**WORK REQUEST:** Please give back only the lines below from the one containing "(recipe_type filters) ]>" to the one containing "Definition spread_search (searchTerm", each repeated word for word, both ends included.
------------------------------
(** ** The patcher *)

Lemma text_eqb_eq a b : text_eqb a b = true ↔ a = b.
Proof.
  revert b. induction a as [|x a IH]; intros [|y b]; simpl;
    try (split; [discriminate|congruence]); [tauto|].
  rewrite andb_true_iff, IH. split.
  - intros [Hxy ->]. apply Ascii.eqb_eq in Hxy. by subst.
  - intros [= -> ->]. split; [apply Ascii.eqb_refl|reflexivity].
Qed.

Lemma text_eqb_refl a : text_eqb a a = true.
Proof. by apply text_eqb_eq. Qed.

Lemma text_eqb_neq a b : a ≠ b → text_eqb a b = false.
Proof.
  intros Hne. destruct (text_eqb a b) eqn:H; [|reflexivity].
  by apply text_eqb_eq in H.
Qed.

Lemma has_marker_search html :
  has_marker html → ∃ before m after,
    re_search pattern html = Some (before, m, after).
Proof.
  intros Hm. destruct (re_search pattern html) as [[[b m] a]|] eqn:Hs; [eauto|].
  apply re_search_none in Hs. contradiction.
Qed.

(** C4: when the document has no occurrence of the marker pattern, the
    patch returns false, prints the diagnostic to standard error and
    neither writes the file nor changes its content. *)
Theorem missing_marker_aborts block w html :
  html_file w = Some html →
  ¬ has_marker html →
  ∃ w', update_html block w = Some (Return false, w')
        ∧ html_file w' = Some html
        ∧ writes w' = writes w
        ∧ stderr w' = stderr w ++ [MISSING_BLOCK].
Proof.
  intros Hfile Hno. apply re_search_none in Hno.
  exists (eprint MISSING_BLOCK w). unfold update_html.
  rewrite Hfile, Hno. simpl. auto.
Qed.

Lemma missing_marker_aborts_example :
  ∃ w', update_html (build_raw_block sample_data sample_today)
          {| html_file := Some (str "<html></html>"); stderr := []; writes := 0;
             html_writable := true |}
        = Some (Return false, w')
        ∧ html_file w' = Some (str "<html></html>")
        ∧ writes w' = 0%nat
        ∧ stderr w' = [MISSING_BLOCK].
Proof.
  apply (missing_marker_aborts _
           {| html_file := Some (str "<html></html>"); stderr := []; writes := 0;
              html_writable := true |}
           (str "<html></html>")).
  - reflexivity.
  - apply re_search_none. vm_compute. reflexivity.
Defined.

(** The patch on a document in which the search finds a block: nothing
    happens when the new text is the old one; otherwise the file is
    written, or [open] raises when it cannot be written. *)
Lemma update_html_found block w html before m after :
  html_file w = Some html →
  re_search pattern html = Some (before, m, after) →
  has_backslash block = false →
  update_html block w =
    if text_eqb (before ++ block ++ after) html then Some (Return false, w)
    else if html_writable w
         then Some (Return true, written (before ++ block ++ after) w)
         else Some (Raise OSError, w).
Proof.
  intros Hfile Hs Hb. unfold update_html, write_html.
  rewrite Hfile, Hs, Hb, (re_sub_first_found _ _ _ _ _ Hs).
  destruct (text_eqb _ _); [reflexivity|].
  destruct (html_writable w); reflexivity.
Qed.

(** The new text is the old one exactly when the new block is the block
    that was found. *)
Lemma replaced_same before block m after :
  text_eqb (before ++ block ++ after) (before ++ m ++ after) = true ↔ block = m.
Proof.
  rewrite text_eqb_eq. split; [|by intros ->].
  intros H. by apply app_inv_head, app_inv_tail in H.
Qed.

(** A second patch with the same block, after a patch that returned. *)
Lemma update_html_again block w html changed w1 :
  html_file w = Some html →
  has_marker html →
  marker_block block →
  has_backslash block = false →
  update_html block w = Some (Return changed, w1) →
  update_html block w1 = Some (Return false, w1).
Proof.
  intros Hfile Hm Hblock Hb.
  destruct (has_marker_search _ Hm) as (before & m & after & Hs).
  rewrite (update_html_found _ _ _ _ _ _ Hfile Hs Hb).
  destruct (text_eqb (before ++ block ++ after) html) eqn:Heq.
  - intros [= <- <-].
    by rewrite (update_html_found _ _ _ _ _ _ Hfile Hs Hb), Heq.
  - destruct (html_writable w); [|discriminate]. intros [= <- <-].
    pose proof (re_search_some _ _ _ _ Hs) as [-> _].
    rewrite (update_html_found block _ (before ++ block ++ after) before block after);
      [|reflexivity|by apply re_search_replace with (m1 := m)|exact Hb].
    by rewrite text_eqb_refl.
Qed.
Lemma occurrences_pos {A : Type} `{!EqDecision A} (x : A) (l : list A) :
  x ∈ l -> (0 < occurrences id x l)%nat.
Proof.
  intros Hx. destruct (occurrences id x l) eqn:Hocc; [|lia].
  apply occurrences_zero in Hocc. rewrite map_id in Hocc. done.
Qed.

(** ** Strings *)

Lemma append_nil (s : string) : "" +:+ s = s.
Proof. reflexivity. Qed.

Lemma append_cons (c : ascii) (s1 s2 : string) :
  String c s1 +:+ s2 = String c (s1 +:+ s2).
Proof. reflexivity. Qed.

Lemma length_append (s1 s2 : string) :
  String.length (s1 +:+ s2) = (String.length s1 + String.length s2)%nat.
Proof.
  induction s1 as [|a s1 IH]; [done|]. rewrite append_cons. simpl. by rewrite IH.
Qed.

Lemma append_suffix_inj (c1 c2 s s' : string) :
  String.length s = String.length s' -> c1 +:+ s = c2 +:+ s' -> c1 = c2 /\ s = s'.
Proof.
  intros Hlen. revert c2. induction c1 as [|a c1 IH]; intros [|b c2] Heq.
  - done.
  - rewrite append_nil in Heq. subst s. rewrite append_cons in Hlen. simpl in Hlen.
    rewrite length_append in Hlen. lia.
  - rewrite append_nil in Heq. subst s'. rewrite append_cons in Hlen. simpl in Hlen.
    rewrite length_append in Hlen. lia.
  - rewrite !append_cons in Heq. injection Heq as -> Heq.
    destruct (IH c2 Heq) as [-> ->]. done.
Qed.

#[local] Instance append_suffix_Inj (s : string) : Inj (=) (=) (fun c => c +:+ s).
Proof. intros c1 c2 Heq. by destruct (append_suffix_inj c1 c2 s s eq_refl Heq). Qed.

Lemma prev_curr_distinct (c1 c2 : string) : c1 +:+ "_prev" ≠ c2 +:+ "_curr".
Proof.
  intros Heq. by destruct (append_suffix_inj c1 c2 "_prev" "_curr" eq_refl Heq).
Qed.

Lemma prefix_spec (t s : string) :
  String.prefix t s = true <-> exists post : string, s = t +:+ post.
Proof.
  revert s. induction t as [|c t IH]; intros s.
  - split; [intros _; exists s; reflexivity | by destruct s].
  - destruct s as [|d s]; simpl.
    + split; [discriminate | intros [post Hpost]; discriminate].
    + setoid_rewrite append_cons.
      destruct (Ascii.ascii_dec c d) as [->|Hcd].
      * rewrite IH. split; intros [post Hpost]; exists post; congruence.
      * split; [discriminate | intros [post Hpost]; congruence].
Qed.

Lemma contains_spec (t s : string) :
  PyStr.contains t s = true <-> is_substring t s.
Proof.
  unfold is_substring. induction s as [|d s IH].
  - change (PyStr.contains t "") with (String.prefix t "" || false).
    rewrite orb_false_r, prefix_spec. split.
    + intros [post Hpost]. by exists "", post.
    + intros (pre & post & Heq). destruct pre as [|e pre].
      * by exists post.
      * rewrite append_cons in Heq. discriminate.
  - change (PyStr.contains t (String d s))
      with (String.prefix t (String d s) || PyStr.contains t s).
    rewrite orb_true_iff, prefix_spec, IH. split.
    + intros [[post Hpost] | (pre & post & Heq)].
      * by exists "", post.
      * exists (String d pre), post. rewrite append_cons. by rewrite Heq.
    + intros (pre & post & Heq). destruct pre as [|e pre].
      * left. by exists post.
      * right. exists pre, post. rewrite append_cons in Heq. congruence.
Qed.


(** ** The classifier *)

Example compat_int_float : _are_types_compatible "int64" "Float64" = true.
Proof. reflexivity. Qed.

Example compat_int_object : _are_types_compatible "int64" "object" = false.
Proof. reflexivity. Qed.

Example compat_category : _are_types_compatible "category" "Category" = true.
Proof. reflexivity. Qed.

Lemma any_in_spec (family : list string) (dtype : string) :
  PyStr.any_in family (PyStr.lower dtype) = true <-> in_family family dtype.
Proof.
  unfold PyStr.any_in, in_family. rewrite existsb_exists.
  split; intros (t & Ht & Hsub); exists t.
  - by rewrite list_elem_of_In, <- contains_spec.
  - by rewrite <- list_elem_of_In, contains_spec.
Qed.
Fixpoint chars_of_bytes (l : list Z) : list ascii :=
  match l with
  | x :: y :: z :: rest =>
      char_of_sextet (x / 4)
        :: char_of_sextet ((x mod 4) * 16 + y / 16)
        :: char_of_sextet ((y mod 16) * 4 + z / 64)
        :: char_of_sextet (z mod 64)
        :: chars_of_bytes rest
  | [x; y] =>
      [char_of_sextet (x / 4); char_of_sextet ((x mod 4) * 16 + y / 16);
       char_of_sextet ((y mod 16) * 4); pad]
  | [x] =>
      [char_of_sextet (x / 4); char_of_sextet ((x mod 4) * 16); pad; pad]
  | [] => []
  end.

(** [btoa(String.fromCharCode(...bytes))]. *)
Definition btoa (bytes : list Z) : string :=
  string_of_list_ascii (chars_of_bytes bytes).

End Base64.

Module TypedArray.

(** The signed reading of a 16-bit pattern. *)
Definition int16_of_bits (u : Z) : Z :=
  if 32768 <=? u then u - 65536 else u.

(** [new Int16Array(bytes.buffer)]: the bytes read two by two, low byte
    first; [None] stands for the [RangeError] thrown when the byte length
    is odd. *)
Fixpoint Int16Array_of_buffer (bytes : list Z) : option (list Z) :=
  match bytes with
  | [] => Some []
  | lo :: hi :: rest =>
      option_map (cons (int16_of_bits (lo + 256 * hi)))
                 (Int16Array_of_buffer rest)
  | [_] => None
  end.

End TypedArray.

Import JSNumber PCM16 Base64 TypedArray.

(** ** The constants of [config/realtime.ts] read by the page *)

Module REALTIME_CONFIG.

(** [bargeIn.speechThreshold: 0.02], the double nearest to 2/100. *)
Definition speechThreshold : number :=
  Eval vm_compute in div (ofZ 2) (ofZ 100).

(** [bargeIn.consecutiveFrames: 2]. *)
Definition consecutiveFrames : Z := 2.

(** [bargeIn.cooldownMs: 500]; [interrupt] does not read it, it compares
    with its own literal 500. *)
Definition cooldownMs : Z := 500.

End REALTIME_CONFIG.

(** ** State of the page component and of the browser objects it drives *)

Module Voice.

Local Open Scope string_scope.
Local Open Scope Z_scope.

(** [WebSocket.readyState]. *)
Inductive ReadyState := CONNECTING | OPEN | CLOSING | CLOSED.

(** An [Int16Array] pushed on the queue: a JavaScript object, hence an
    identity ([ident], allocation order) besides its contents. *)
Record Int16Array := { ident : nat; samples : list Z }.

(** An [AudioBufferSourceNode] and the [AudioContext] that created it. *)
Record SourceNode := { node_id : nat; node_ctx : nat }.

Record Message := { role : string; content : string }.

(** A parsed inbound message: [data.type] and the fields the handler
    reads. *)
Record ServerEvent := {
  type : string;
  delta : string;
  transcript : string;
  call_id : string;
  name : string;
  error_message : string
}.

(** What the handlers do to the outside. *)
Inductive Effect :=
| WsSend (type : string)
    (* wsRef.current.send(JSON.stringify({ type })) *)
| WsSendSessionUpdate
    (* the session.update message of ws.onopen *)
| WsSendAudio (audio : string)
    (* { type: "input_audio_buffer.append", audio } *)
| WsClose
    (* wsRef.current.close() *)
| SourceStart (source : SourceNode) (pcm16 : Int16Array)
    (* source.start() on the buffer made from pcm16 *)
| SourceStop (source : SourceNode)
    (* source.stop() *)
| WsSendFunctionOutput (callId output : string)
    (* conversation.item.create with the function_call_output *)
| WsSendFunctionError (callId message : string)
    (* the same with { success: false, error: message } as output *)
| McpDeepResearch (callId query : string)
    (* mcpClient.deepResearch(query), awaited *)
| McpQuickSearch (callId query : string)
    (* mcpClient.quickSearch(query), awaited *)
| InitializeAudio
    (* initializeAudio(), not awaited *)
| ConnectWithWebSocket
    (* connectWithWebSocket() *)
| ConsoleLog (text : string)
| ConsoleError (text : string)
| UnhandledRejection (reason : string).
    (* an exception that leaves an async function nobody awaits *)

Record State := mkState {
  connected : bool;
  isListening : bool;
  isAssistantSpeaking : bool;
  isResearching : bool;
  error : option string;
  messages : list Message;
  wsRef : option ReadyState;
  audioStream : option bool;
  audioContextRef : option nat;
  audioQueueRef : list Int16Array;
  isPlayingRef : bool;
  isAssistantSpeakingRef : bool;
  currentAudioSourceRef : option SourceNode;
  lastInterruptTimeRef : Z;
  speechFramesRef : Z;
  functionCallArgsRef : string;
  nextArray : nat;
  nextSource : nat;
  nextContext : nat;
  closedContexts : list nat;
  sounding : list SourceNode;
  awaiting : list SourceNode;
  trace : list Effect
}.

Definition set_connected (v : bool) (s : State) : State :=
  mkState v (isListening s) (isAssistantSpeaking s) (isResearching s)
    (error s) (messages s) (wsRef s) (audioStream s) (audioContextRef s)
    (audioQueueRef s) (isPlayingRef s) (isAssistantSpeakingRef s)
    (currentAudioSourceRef s) (lastInterruptTimeRef s) (speechFramesRef s)
    (functionCallArgsRef s) (nextArray s) (nextSource s) (nextContext s)
    (closedContexts s) (sounding s) (awaiting s) (trace s).

Definition set_isListening (v : bool) (s : State) : State :=
  mkState (connected s) v (isAssistantSpeaking s) (isResearching s)
    (error s) (messages s) (wsRef s) (audioStream s) (audioContextRef s)
    (audioQueueRef s) (isPlayingRef s) (isAssistantSpeakingRef s)
    (currentAudioSourceRef s) (lastInterruptTimeRef s) (speechFramesRef s)
    (functionCallArgsRef s) (nextArray s) (nextSource s) (nextContext s)
    (closedContexts s) (sounding s) (awaiting s) (trace s).

Definition set_isAssistantSpeaking (v : bool) (s : State) : State :=
  mkState (connected s) (isListening s) v (isResearching s) (error s)
    (messages s) (wsRef s) (audioStream s) (audioContextRef s)
    (audioQueueRef s) (isPlayingRef s) (isAssistantSpeakingRef s)
    (currentAudioSourceRef s) (lastInterruptTimeRef s) (speechFramesRef s)
    (functionCallArgsRef s) (nextArray s) (nextSource s) (nextContext s)
    (closedContexts s) (sounding s) (awaiting s) (trace s).

Definition set_isResearching (v : bool) (s : State) : State :=
  mkState (connected s) (isListening s) (isAssistantSpeaking s) v (error
    s) (messages s) (wsRef s) (audioStream s) (audioContextRef s)
    (audioQueueRef s) (isPlayingRef s) (isAssistantSpeakingRef s)
    (currentAudioSourceRef s) (lastInterruptTimeRef s) (speechFramesRef s)
    (functionCallArgsRef s) (nextArray s) (nextSource s) (nextContext s)
    (closedContexts s) (sounding s) (awaiting s) (trace s).

Definition set_error (v : option string) (s : State) : State :=
  mkState (connected s) (isListening s) (isAssistantSpeaking s)
    (isResearching s) v (messages s) (wsRef s) (audioStream s)
    (audioContextRef s) (audioQueueRef s) (isPlayingRef s)
    (isAssistantSpeakingRef s) (currentAudioSourceRef s)
    (lastInterruptTimeRef s) (speechFramesRef s) (functionCallArgsRef s)
    (nextArray s) (nextSource s) (nextContext s) (closedContexts s)
    (sounding s) (awaiting s) (trace s).

Definition set_messages (v : list Message) (s : State) : State :=
  mkState (connected s) (isListening s) (isAssistantSpeaking s)
    (isResearching s) (error s) v (wsRef s) (audioStream s)
    (audioContextRef s) (audioQueueRef s) (isPlayingRef s)
    (isAssistantSpeakingRef s) (currentAudioSourceRef s)
    (lastInterruptTimeRef s) (speechFramesRef s) (functionCallArgsRef s)
    (nextArray s) (nextSource s) (nextContext s) (closedContexts s)
    (sounding s) (awaiting s) (trace s).

Definition set_wsRef (v : option ReadyState) (s : State) : State :=
  mkState (connected s) (isListening s) (isAssistantSpeaking s)
    (isResearching s) (error s) (messages s) v (audioStream s)
    (audioContextRef s) (audioQueueRef s) (isPlayingRef s)
    (isAssistantSpeakingRef s) (currentAudioSourceRef s)
    (lastInterruptTimeRef s) (speechFramesRef s) (functionCallArgsRef s)
    (nextArray s) (nextSource s) (nextContext s) (closedContexts s)
    (sounding s) (awaiting s) (trace s).

Definition set_audioStream (v : option bool) (s : State) : State :=
  mkState (connected s) (isListening s) (isAssistantSpeaking s)
    (isResearching s) (error s) (messages s) (wsRef s) v (audioContextRef
    s) (audioQueueRef s) (isPlayingRef s) (isAssistantSpeakingRef s)
    (currentAudioSourceRef s) (lastInterruptTimeRef s) (speechFramesRef s)
    (functionCallArgsRef s) (nextArray s) (nextSource s) (nextContext s)
    (closedContexts s) (sounding s) (awaiting s) (trace s).

Definition set_audioContextRef (v : option nat) (s : State) : State :=
  mkState (connected s) (isListening s) (isAssistantSpeaking s)
    (isResearching s) (error s) (messages s) (wsRef s) (audioStream s) v
    (audioQueueRef s) (isPlayingRef s) (isAssistantSpeakingRef s)
    (currentAudioSourceRef s) (lastInterruptTimeRef s) (speechFramesRef s)
    (functionCallArgsRef s) (nextArray s) (nextSource s) (nextContext s)
    (closedContexts s) (sounding s) (awaiting s) (trace s).

Definition set_audioQueueRef (v : list Int16Array) (s : State) : State :=
  mkState (connected s) (isListening s) (isAssistantSpeaking s)
    (isResearching s) (error s) (messages s) (wsRef s) (audioStream s)
    (audioContextRef s) v (isPlayingRef s) (isAssistantSpeakingRef s)
    (currentAudioSourceRef s) (lastInterruptTimeRef s) (speechFramesRef s)
    (functionCallArgsRef s) (nextArray s) (nextSource s) (nextContext s)
    (closedContexts s) (sounding s) (awaiting s) (trace s).

Definition set_isPlayingRef (v : bool) (s : State) : State :=
  mkState (connected s) (isListening s) (isAssistantSpeaking s)
    (isResearching s) (error s) (messages s) (wsRef s) (audioStream s)
    (audioContextRef s) (audioQueueRef s) v (isAssistantSpeakingRef s)
    (currentAudioSourceRef s) (lastInterruptTimeRef s) (speechFramesRef s)
    (functionCallArgsRef s) (nextArray s) (nextSource s) (nextContext s)
    (closedContexts s) (sounding s) (awaiting s) (trace s).

Definition set_isAssistantSpeakingRef (v : bool) (s : State) : State :=
  mkState (connected s) (isListening s) (isAssistantSpeaking s)
    (isResearching s) (error s) (messages s) (wsRef s) (audioStream s)
    (audioContextRef s) (audioQueueRef s) (isPlayingRef s) v
    (currentAudioSourceRef s) (lastInterruptTimeRef s) (speechFramesRef s)
    (functionCallArgsRef s) (nextArray s) (nextSource s) (nextContext s)
    (closedContexts s) (sounding s) (awaiting s) (trace s).

Definition set_currentAudioSourceRef (v : option SourceNode) (s : State) : State :=
  mkState (connected s) (isListening s) (isAssistantSpeaking s)
    (isResearching s) (error s) (messages s) (wsRef s) (audioStream s)
    (audioContextRef s) (audioQueueRef s) (isPlayingRef s)
    (isAssistantSpeakingRef s) v (lastInterruptTimeRef s) (speechFramesRef
    s) (functionCallArgsRef s) (nextArray s) (nextSource s) (nextContext
    s) (closedContexts s) (sounding s) (awaiting s) (trace s).
Definition createComment (recipeId : JS.Value) (commentText : string)
    : M (Settled Response) :=
  Api.post "/recipes/comments/"
    (Json {[ "recipe" := recipeId; "comment_text" := JS.Str commentText ]}).

Definition deleteComment (commentId : JS.Value) : M (Settled Response) :=
  Api.delete_ ("/recipes/comments/" +:+ template commentId +:+ "/").

End CommentService.

(** ** pages/RecipeListPage.jsx and pages/MyRecipesPage.jsx: the parameter
    object of the list request *)
Module RecipeListPage.
Import Browser.

Record Filters : Type := {
  course_type : string;
  recipe_type : string;
  primary_protein : string;
  ethnic_style : string
}.

(** [{ ...filters }] *)
Definition spread_filters (filters : Filters) : gmap string JS.Value :=
  <[ "ethnic_style" := JS.Str (ethnic_style filters) ]>
  (<[ "primary_protein" := JS.Str (primary_protein filters) ]>
  (<[ "recipe_type" := JS.Str (recipe_type filters) ]>
  (<[ "course_type" := JS.Str (course_type filters) ]> ∅))).

(** [...(searchTerm && { search: searchTerm })]: spreading [''] adds
    nothing. *)
Definition spread_search (searchTerm : string)
    (o : gmap string JS.Value) : gmap string JS.Value :=
  if JS.truthy searchTerm then <[ "search" := JS.Str searchTerm ]> o else o.

(** [Object.keys(params)]: the keys the object has before the loop
    starts. *)
Definition keys (o : gmap string JS.Value) : list string :=
  (map_to_list o).*1.

(** [if (params[key] === '') delete params[key]] *)
Definition delete_if_empty (o : gmap string JS.Value) (key : string)
    : gmap string JS.Value :=
  match o !! key with
  | Some v => if JS.is_empty_string v then delete key o else o
  | None => o
  end.

(** What the loop leaves of the entry of a key it visits. *)
Definition kept (entry : option JS.Value) : option JS.Value :=
  match entry with
  | Some v => if JS.is_empty_string v then None else Some v
  | None => None
  end.

(** [Object.keys(params).forEach(...)] *)
Definition remove_empty (o : gmap string JS.Value) : gmap string JS.Value :=
  foldl delete_if_empty o (keys o).

(** What a request carries for a filter or a search term of the given
    value: nothing for [''], the value itself otherwise. *)
Definition carried (value : string) : option JS.Value :=
  if JS.is_empty value then None else Some (JS.Str value).

(** The [params] of [fetchRecipes] when the request is made. *)
Definition params_of (filters : Filters) (searchTerm : string)
    : gmap string JS.Value :=
  remove_empty (spread_search searchTerm (spread_filters filters)).

(** The request of [fetchRecipes]; what the page does with the answer
    changes no request. *)
Definition fetchRecipes (filters : Filters) (searchTerm : string)
    : M (Settled Response) :=
  RecipeService.getRecipes (params_of filters searchTerm).

(** The names the four selects of the page pass to [handleFilterChange],
    and the key each of them stands for. *)
Inductive FilterName : Type :=
| CourseType
| RecipeType
| PrimaryProtein
| EthnicStyle.

Definition key_of (filterName : FilterName) : string :=
  match filterName with
  | CourseType => "course_type"
  | RecipeType => "recipe_type"
  | PrimaryProtein => "primary_protein"
  | EthnicStyle => "ethnic_style"
  end.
------------------------------
**FINISHED EXERCISE:**
  (<[ "recipe_type" := JS.Str (recipe_type filters) ]>
  (<[ "course_type" := JS.Str (course_type filters) ]> ∅))).

(** [...(searchTerm && { search: searchTerm })]: spreading [''] adds
    nothing. *)
Definition spread_search (searchTerm : string)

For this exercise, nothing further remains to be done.